Hudson River State Hospital opened in 1871 as Hudson River State Hospital for the Insane. The former psychiatric center closed in 2001 and Diversified Realty Advisors bought the property 12 years later for $4 million.
The July 13 event featured the start of demolition for some of the former hospital buildings, but the project doesn’t actually have final approval from the town. The town is still reviewing its environmental impact.
But the abandoned structures have proved to be a health hazard, both from asbestos and cases of arson and vandalism. Minoia explained that certain circumstances in the town code allow for demolition of buildings declared structurally unsound.
Of the former hospital’s 56 buildings, five will be saved and renovated and the remainder will be demolished. The demolition will represent about 1.5 million square feet, according to Minoia.
Between asbestos abatement and demolition, Minoia estimates the development team will spend $18 million preparing the property for redevelopment.
The main building that will be saved for the project is the former administration building, which has been designated a National Historic Landmark.
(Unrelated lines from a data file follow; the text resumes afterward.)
(** * Eth2DaiInstant: the order-construction service of the eth2dai plugin

    A shallow embedding of [src/Eth2DaiInstantService.js].  The pure helpers
    ([_setMethod], [_buildParams], [_buildOptions]) are Rocq functions; the
    [async] methods thread an explicit world (the instance fields, the proxy
    service and the trace of collaborator calls) through a small state monad.
    JavaScript numbers are IEEE-754 binary64 values, with the operations of
    the standard library's specification of floating-point arithmetic. *)

From Stdlib Require Import ZArith List String Ascii Bool Lia.
From Stdlib Require Import Floats.SpecFloat.
Import ListNotations.

Local Open Scope string_scope.

(** ** JavaScript primitives used by the service *)

Module Js.

(** The values a proxy handle can take: [currentProxy()] yields an address
    string or nothing, and [_checkProxy] may also yield [false]. *)
Inductive value : Type :=
| Undefined
| Null
| False
| Str (s : string).

(** ToBoolean on those values. *)
Definition truthy (v : value) : bool :=
  match v with
  | Str s => negb (s =? "")
  | _ => false
  end.

Definition is_lower (c : ascii) : bool :=
  let n := nat_of_ascii c in (97 <=? n)%nat && (n <=? 122)%nat.

Definition is_upper (c : ascii) : bool :=
  let n := nat_of_ascii c in (65 <=? n)%nat && (n <=? 90)%nat.

(** Case mapping of one code unit.  The method names of the service are plain
    ASCII, on which [toUpperCase] and [toLowerCase] act letter by letter. *)
Definition upper_char (c : ascii) : ascii :=
  if is_lower c then ascii_of_nat (nat_of_ascii c - 32) else c.

Definition lower_char (c : ascii) : ascii :=
  if is_upper c then ascii_of_nat (nat_of_ascii c + 32) else c.

Fixpoint toUpperCase (s : string) : string :=
  match s with
  | EmptyString => EmptyString
  | String c t => String (upper_char c) (toUpperCase t)
  end.

Fixpoint toLowerCase (s : string) : string :=
  match s with
  | EmptyString => EmptyString
  | String c t => String (lower_char c) (toLowerCase t)
  end.
Lemma steps_from m lbls : forall p w a,
  actions w !! m = Some a ->
  (forall n, pseudostates p < n -> registered_fn w m (pseudostate_name n) = None) ->
  pseudostates (steps m lbls (p, w)).1 = pseudostates p + length lbls /\
  pseudostate (steps m lbls (p, w)).1 = pseudostate p /\
  log (steps m lbls (p, w)).2 = log w /\
  (forall i l, lbls !! i = Some l ->
     registered_fn (steps m lbls (p, w)).2 m (pseudostate_name (pseudostates p + S i)) = Some l) /\
  (forall m' st, (m' <> m \/ forall n, pseudostates p < n -> st <> pseudostate_name n) ->
     registered_fn (steps m lbls (p, w)).2 m' st = registered_fn w m' st).
Proof.
  induction lbls as [|l lbls IH]; intros p w a Ha Hfresh.
  - cbn. rewrite Nat.add_0_r. repeat split. intros i l Hi. now rewrite lookup_nil in Hi.
  - change (steps m (l :: lbls) (p, w)) with (steps m lbls (next m l (p, w))).
    unfold next. cbn [fst snd].
    rewrite (addState_fresh m _ l a w Ha (Hfresh _ (Nat.lt_succ_diag_r _))).
    set (w1 := update_action m (set_handler (pseudostate_name (S (pseudostates p)))
                                  (HFunction l)) w).
    set (p1 := Pseudo (S (pseudostates p)) (pseudostate p)).
    assert (Ha1 : actions w1 !! m =
                  Some (set_handler (pseudostate_name (S (pseudostates p))) (HFunction l) a)).
    { subst w1. now rewrite lookup_update_action, Ha. }
    assert (Hfresh1 : forall n, pseudostates p1 < n ->
                                registered_fn w1 m (pseudostate_name n) = None).
    { intros n Hn. subst w1 p1. cbn [pseudostates] in Hn.
      rewrite (registered_fn_set m _ l a w _ _ Ha).
      destruct (decide _) as [E|_];
        [apply (f_equal snd) in E; cbn [snd] in E; apply pseudostate_name_inj in E; lia |].
      apply Hfresh. lia. }
    destruct (IH p1 w1 _ Ha1 Hfresh1) as (E1 & E2 & E3 & E4 & E5).
    rewrite E1, E2, E3. subst p1. cbn [pseudostates pseudostate length].
    cbn [pseudostates pseudostate] in E4, E5.
    split; [lia |]. split; [reflexivity |]. split; [reflexivity |]. split.
    + intros [|i] l' Hi.
      * cbn in Hi. injection Hi as <-. rewrite E5.
        -- subst w1. rewrite (registered_fn_set m _ l a w _ _ Ha).
           rewrite Nat.add_1_r. now rewrite decide_True.
        -- right. intros n Hn E. apply pseudostate_name_inj in E. lia.
      * cbn in Hi. specialize (E4 i l' Hi).
        replace (pseudostates p + S (S i)) with (S (pseudostates p) + S i) by lia.
        exact E4.
    + intros m' st Hst. rewrite E5.
      * subst w1. rewrite (registered_fn_set m _ l a w _ _ Ha).
        destruct (decide _) as [[= -> ->]|_]; [| reflexivity].
        destruct Hst as [Hst | Hst]; [congruence |].
        exfalso. apply (Hst (S (pseudostates p))); [lia | reflexivity].
      * destruct Hst as [Hst | Hst]; [now left |]. right. intros n Hn. apply Hst. lia.
Qed.

(** X21: on a machine with no numbered state yet, successive calls of
    [next] register every step, the i-th under the number i, without a
    warning; wherever the cursor stands among the steps but the last,
    [nextState] names a registered step, and from the last step on it
    names 'success'. *)
Theorem next_registers_numbered_steps m lbls a w :
  actions w !! m = Some a ->
  (forall n, registered_fn w m (pseudostate_name n) = None) ->
  let s := steps m lbls (Pseudo 0 0, w) in
  pseudostates s.1 = length lbls /\
  log s.2 = log w /\
  (forall i l, lbls !! i = Some l ->
     registered_fn s.2 m (pseudostate_name (S i)) = Some l /\
     nextState (Pseudo (pseudostates s.1) i) = pseudostate_name (S i)) /\
  (forall c, length lbls <= c -> nextState (Pseudo (pseudostates s.1) c) = "success").
Proof.
  intros Ha Hfresh s.
  destruct (steps_from m lbls (Pseudo 0 0) w a Ha (fun n _ => Hfresh n))
    as (E1 & _ & E3 & E4 & _).
  cbn [pseudostates] in E1, E4. fold s in E1, E3, E4.
  split; [lia |]. split; [exact E3 |]. split.
  - intros i l Hi. split; [exact (E4 i l Hi) |].
    unfold nextState. cbn [pseudostates pseudostate]. rewrite E1. cbn [Nat.add].
    apply lookup_lt_Some in Hi.
    destruct (Nat.leb_spec (length lbls) i); [lia |]. now rewrite Nat.add_1_r.
  - intros c Hc. unfold nextState. cbn [pseudostates pseudostate]. rewrite E1.
    cbn [Nat.add]. now destruct (Nat.leb_spec (length lbls) c); [| lia].
Qed.

Lemma next_registers_numbered_steps_witness :
  registered_fn (steps 0 [5; 6] (Pseudo 0 0, create 0 (World ∅ ∅ ∅ ∅ []))).2 0 "pseudostate2"
    = Some 6 /\
  nextState (Pseudo 2 1) = "pseudostate2".
Proof.
  destruct (next_registers_numbered_steps 0 [5; 6] (Action [] [LGuard] [] [] ∅)
              (create 0 (World ∅ ∅ ∅ ∅ [])))
    as (E1 & _ & E3 & _); [vm_compute; reflexivity | intros n; reflexivity |].
  destruct (E3 1 6 eq_refl) as (R & N). split; [exact R |].
  rewrite E1 in N. exact N.
Defined.

(** X22: the first sequencer has no state before the first step: [toPrev]
    with a plain value, called while the first step runs, targets
    pseudostate0, which [next] never registers, and the move is fatal;
    called before any step has run it targets pseudostate-1, with the same
    end. *)
Theorem toPrev_before_first_pseudostate m lbls a w action :
  actions w !! m = Some a ->
  (forall st, registered_fn w m st = None) ->
  lbls <> [] -> startable action = false ->
  let s := steps m lbls (Pseudo 0 0, w) in
  (exists w',
     toPrev m (Pseudo (pseudostates s.1) 1) action s.2 =
       Throw (VStr "Undefined state: pseudostate0") w' /\
     log w' = log w ++ [Puts "Undefined state: pseudostate0"]) /\
  (exists w',
     toPrev m (Pseudo (pseudostates s.1) 0) action s.2 =
       Throw (VStr "Undefined state: pseudostate-1") w' /\
     log w' = log w ++ [Puts "Undefined state: pseudostate-1"]).
Proof.
  intros Ha Hfresh Hne Hact s.
  destruct (steps_from m lbls (Pseudo 0 0) w a Ha (fun n _ => Hfresh _))
    as (E1 & _ & E3 & _ & E5).
  cbn [pseudostates] in E1, E5. fold s in E1, E3, E5.
  assert (Hlen : 1 <= pseudostates s.1).
  { rewrite E1. destruct lbls; [congruence | cbn; lia]. }
  assert (Hto : forall st, toState m st action s.2 = transitionTo m st [action] s.2).
  { intros st. unfold toState. destruct action; try reflexivity. discriminate. }
  split.
  - unfold toPrev, prevstate. cbn [pseudostates pseudostate].
    destruct (Nat.ltb_spec (pseudostates s.1) 1); [lia |].
    rewrite Hto.
    destruct (undefined_state_throws m (pseudostate_name 0) [action] s.2)
      as (w' & T1 & _ & _ & T4).
    { rewrite E5; [apply Hfresh |]. right. intros n Hn E.
      apply pseudostate_name_inj in E. lia. }
    exists w'. split; [exact T1 |]. rewrite T4, E3. reflexivity.
  - unfold toPrev, prevstate. cbn [pseudostates pseudostate].
    destruct (Nat.ltb_spec (pseudostates s.1) 0); [lia |].
    rewrite Hto.
    destruct (undefined_state_throws m "pseudostate-1" [action] s.2)
      as (w' & T1 & _ & _ & T4).
    { rewrite E5; [apply Hfresh |]. right. intros n Hn E. symmetry in E.
      now apply pseudostate_name_signed in E. }
    exists w'. split; [exact T1 |]. rewrite T4, E3. reflexivity.
Qed.

Lemma toPrev_before_first_pseudostate_witness :
  exists w',
    toPrev 0 (Pseudo 2 1) VUndefined
      (steps 0 [5; 6] (Pseudo 0 0, create 0 (World ∅ ∅ ∅ ∅ []))).2 =
    Throw (VStr "Undefined state: pseudostate0") w' /\
    log w' = [] ++ [Puts "Undefined state: pseudostate0"].
Proof.
  destruct (toPrev_before_first_pseudostate 0 [5; 6] (Action [] [LGuard] [] [] ∅)
              (create 0 (World ∅ ∅ ∅ ∅ [])) VUndefined)
    as ((w' & T & L) & _);
    [vm_compute; reflexivity | intros st; reflexivity | discriminate | reflexivity |].
  exists w'. split; [exact T | exact L].
Defined.

End CoreFacts.
(** * update_styles.py: replacing the inline style block by a stylesheet link

    A shallow embedding of [update_styles.py].  The script reads the text of
    one HTML file, looks up the first ["<style>"] and the first ["</style>"]
    with [str.find], and, when both are present, overwrites the file with
    the text before the first marker, a fixed [<link>] tag and the text
    after the second marker.

    Python text is modelled as a list of Unicode code points, indices as
    [Z] (so that the [-1] sentinel of [str.find] and the clamping of slice
    bounds are written out), and the script's effects (the file's text, the
    writes and the console lines) by a small state monad over a [world].
    In [world] the file is the text that [f.read()] returns and that
    [f.write()] receives.  The newline translation that the text-mode
    [open] of the script applies between that text and the file on disk is
    modelled on top of it, in [Disk]; the UTF-8 codec, which is one-to-one
    on the text it accepts, is not. *)

From Stdlib Require Import String Ascii.
From Stdlib Require Import List ZArith NArith Lia Bool.
Import ListNotations.

Local Open Scope Z_scope.

(** ** Python strings *)

Module PyStr.

(** A character is a Unicode code point. *)
Definition char := N.

Definition str := list char.

(** A string literal of the source, as code points. *)
Definition lit (s : string) : str := map N_of_ascii (list_ascii_of_string s).

(** [len(s)] *)
Definition len (s : str) : Z := Z.of_nat (length s).

(** [s.startswith(sub)] *)
Fixpoint startswith (s sub : str) {struct sub} : bool :=
  match sub with
  | [] => true
  | c :: sub' =>
      match s with
      | [] => false
      | d :: s' => N.eqb d c && startswith s' sub'
      end
  end.

(** The scan behind [str.find]: [i] is the index, in the whole text, of the
    first character of [s]. *)
Fixpoint find_from (s sub : str) (i : Z) : Z :=
  if startswith s sub then i
  else match s with
       | [] => -1
       | _ :: s' => find_from s' sub (i + 1)
       end.

(** [s.find(sub)]: the lowest index at which [sub] occurs in [s], [-1] when
    there is none. *)
Definition find (s sub : str) : Z := find_from s sub 0.

(** A slice bound as Python adjusts it: a negative bound counts from the
    end, and the result is clamped to [0 .. len]. *)
Definition adjust_index (n i : Z) : Z :=
  if i <? 0 then Z.max 0 (i + n) else Z.min i n.

(** [s[:stop]] *)
Definition slice_to (s : str) (stop : Z) : str :=
  firstn (Z.to_nat (adjust_index (len s) stop)) s.

(** [s[start:]] *)
Definition slice_from (s : str) (start : Z) : str :=
  skipn (Z.to_nat (adjust_index (len s) start)) s.

(** *** Occurrences, stated without [find] *)

(** [sub] occurs in [s] at index [k]. *)
Definition occurs_at (sub s : str) (k : nat) : Prop :=
  exists pre post, s = pre ++ sub ++ post /\ length pre = k.

(** [sub] is a substring of [s]. *)
Definition occurs (sub s : str) : Prop := exists k, occurs_at sub s k.

(** The first occurrence of [sub] in [s] is at index [k]. *)
Definition first_at (sub s : str) (k : nat) : Prop :=
  occurs_at sub s k /\ forall j, occurs_at sub s j -> (k <= j)%nat.

(** Executable form of [occurs_at]: the indices at which [sub] occurs in
    [s], in increasing order, [k] being the index of the first character
    of [s]. *)
Fixpoint positions_from (s sub : str) (k : nat) : list nat :=
  (if startswith s sub then [k] else []) ++
  match s with
  | [] => []
  | _ :: s' => positions_from s' sub (S k)
  end.

Definition positions (s sub : str) : list nat := positions_from s sub 0.

(** [c] is the first character of [t] and occurs nowhere else in it. *)
Definition head_only (c : char) (t : str) : Prop :=
  nth_error t 0 = Some c /\ forall m, (0 < m)%nat -> nth_error t m <> Some c.

(** Executable form of [head_only]. *)
Definition head_onlyb (c : char) (t : str) : bool :=
  match t with
  | [] => false
  | d :: t' => N.eqb d c && forallb (fun x => negb (N.eqb x c)) t'
  end.

End PyStr.

(** ** The script *)

Module UpdateStyles.
Import PyStr.

(** What the script does to the outside. *)
Inductive event : Type :=
| Wrote (text : str)      (* [f.write(text)] on the file opened with ['w'] *)
| Printed (line : str).   (* [print(line)] *)

(** The file at [file_path], as text, and the effects so far, oldest
    first. *)
Record world : Type := mkWorld {
  file_text : str;
  events : list event
}.

(** The script's computations: a state monad over the world. *)
Definition M (A : Type) : Type := world -> A * world.

Definition ret {A : Type} (a : A) : M A := fun w => (a, w).

Definition bind {A B : Type} (m : M A) (f : A -> M B) : M B :=
  fun w => let (a, w') := m w in f a w'.

Notation "x <- m ;; k" := (bind m (fun x => k))
  (at level 61, m at next level, right associativity).
Notation "m ;;; k" := (bind m (fun _ => k))
  (at level 61, right associativity).

(** [with open(file_path, 'r', encoding='utf-8') as f: content = f.read()] *)
Definition read_file : M str := fun w => (file_text w, w).

(** [with open(file_path, 'w', encoding='utf-8') as f: f.write(text)]:
    the file is truncated and holds [text] afterwards. *)
Definition write_file (text : str) : M unit :=
  fun w => (tt, mkWorld text (events w ++ [Wrote text])).

(** [print(line)] *)
Definition print (line : str) : M unit :=
  fun w => (tt, mkWorld (file_text w) (events w ++ [Printed line])).

Definition file_path : string :=
  "c:\Users\Elite\Documents\My Made Games\Civil Zones Beta 0\CitGame Early version 2\Civil Zones\index.html".

Definition start_tag : str := lit "<style>".
Definition end_tag : str := lit "</style>".

Definition dquote : char := 34%N.

(** ['<link rel="stylesheet" href="css/styles.css">'] *)
Definition link_tag : str :=
  lit "<link rel=" ++ [dquote] ++ lit "stylesheet" ++ [dquote] ++
  lit " href=" ++ [dquote] ++ lit "css/styles.css" ++ [dquote] ++ lit ">".

Definition msg_success : str := lit "Successfully replaced style block with link.".
Definition msg_not_found : str := lit "Could not find style block.".

Definition start_index (content : str) : Z := find content start_tag.
Definition end_index (content : str) : Z := find content end_tag.

(** The condition of the [if]. *)
Definition found (content : str) : bool :=
  negb (start_index content =? -1) && negb (end_index content =? -1).

Definition new_content (content : str) : str :=
  slice_to content (start_index content) ++ link_tag ++
  slice_from content (end_index content + len end_tag).

(** The whole script. *)
Definition main : M unit :=
  content <- read_file ;;
  if found content then
    write_file (new_content content) ;;;
    print msg_success
  else
    print msg_not_found.

(** One run of the script on a file that holds [content]. *)
Definition run (w : world) : world := snd (main w).

Definition initial (content : str) : world := mkWorld content [].

(** The texts written, and the lines printed, in a list of events. *)
Definition writes (es : list event) : list str :=
  flat_map (fun e => match e with Wrote t => [t] | Printed _ => [] end) es.

Definition prints (es : list event) : list str :=
  flat_map (fun e => match e with Printed l => [l] | Wrote _ => [] end) es.

End UpdateStyles.

(** ** Documents with several style blocks *)

Module Documents.
Import PyStr UpdateStyles.

(** A sequence of style blocks: each is ["<style>"], a body and
    ["</style>"], followed by the text that stands before the next block. *)
Fixpoint blocks (bs : list (str * str)) : str :=
  match bs with
  | [] => []
  | (body, gap) :: bs' => start_tag ++ body ++ end_tag ++ gap ++ blocks bs'
  end.

(** The same sequence with every block replaced by the link tag. *)
Fixpoint linked (bs : list (str * str)) : str :=
  match bs with
  | [] => []
  | (_, gap) :: bs' => link_tag ++ gap ++ linked bs'
  end.

(** A block whose body does not close it early and whose following text
    holds no marker. *)
Definition well_formed_block (bg : str * str) : Prop :=
  ~ occurs end_tag (fst bg) /\
  ~ occurs start_tag (snd bg) /\ ~ occurs end_tag (snd bg).

End Documents.

(** ** The file on disk *)

Module Disk.
Import PyStr UpdateStyles.

Definition LF : char := 10%N.
Definition CR : char := 13%N.

(** What [f.read()] returns for a file that holds [raw], the file being
    opened with [open(file_path, 'r', encoding='utf-8')], that is with
    [newline=None]: each CR LF and each other CR is read as LF. *)
Fixpoint universal_newlines (raw : str) : str :=
  match raw with
  | [] => []
  | c :: rest =>
      if N.eqb c CR then
        match rest with
        | d :: rest' =>
            if N.eqb d LF then LF :: universal_newlines rest'
            else LF :: universal_newlines rest
        | [] => [LF]
        end
      else c :: universal_newlines rest
  end.

(** What [f.write(text)] puts in a file opened with
    [open(file_path, 'w', encoding='utf-8')]: each LF is written as
    [os.linesep]. *)
Definition write_newlines (linesep text : str) : str :=
  flat_map (fun c => if N.eqb c LF then linesep else [c]) text.

(** [os.linesep] on POSIX and on Windows. *)
Definition linesep_posix : str := [LF].
Definition linesep_nt : str := [CR; LF].

(** The content of the file after the events of a run: opening with ['w']
    truncates it, and it then holds what was written. *)
Definition disk_after (linesep raw : str) (es : list event) : str :=
  fold_left
    (fun r e => match e with
                | Wrote text => write_newlines linesep text
                | Printed _ => r
                end)
    es raw.

(** One run of the script on a file that holds [raw]: the content of the
    file afterwards, and the lines printed. *)
Definition run_on_disk (linesep raw : str) : str * list str :=
  (disk_after linesep raw (events (run (initial (universal_newlines raw)))),
   prints (events (run (initial (universal_newlines raw))))).

End Disk.

Import PyStr UpdateStyles Documents.
Import Disk.

(** ** Facts about Python strings *)

Section StrFacts.

Implicit Types (s sub pre post a b t : str) (c : char) (k m : nat) (i : Z).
The 80,000-square-foot building is to be converted into a hotel with about 80 rooms.
A press release from the developers said that the location of the development, less than two miles from the Poughkeepsie Metro-North Railroad station, makes it ideal for commuters. The housing will feature a mix of rental units and town homes.
Minoia said the development, particularly the rental units, could appeal to the oft-targeted millennial and empty nester demographics.
“The market has changed dramatically over the last five to seven, eight years,” Minoia said. “Certainly during the Recession and post-Recession, it’s millennials, it’s moved-out empty nesters. It’s clearly a rental market based on difficulty to qualify for mortgage.”
But he also didn’t rule out students of the nearby colleges, who could be looking for market-rate residential units as an off-campus option.
As for the retail portion, Minoia said there is a large anchor tenant currently slated for some of the space. Beyond that, he expects “neighborhood retail,” meaning restaurants and smaller retail locations in a walkable environment.
Developers also plan to link the development with the Walkway Over the Hudson pedestrian bridge, a local park and the Marist campus through a 2.6-mile multiuse trail. About 40 percent – 60 acres – of the property would be left as open space. Whether or not that would include open public space has not been decided yet, Minoia said.
Construction is expected to take between eight and 10 years. Minoia anticipates the project will complete the environmental review process by year’s end. Following demolition, the retail construction would start first, followed by residential.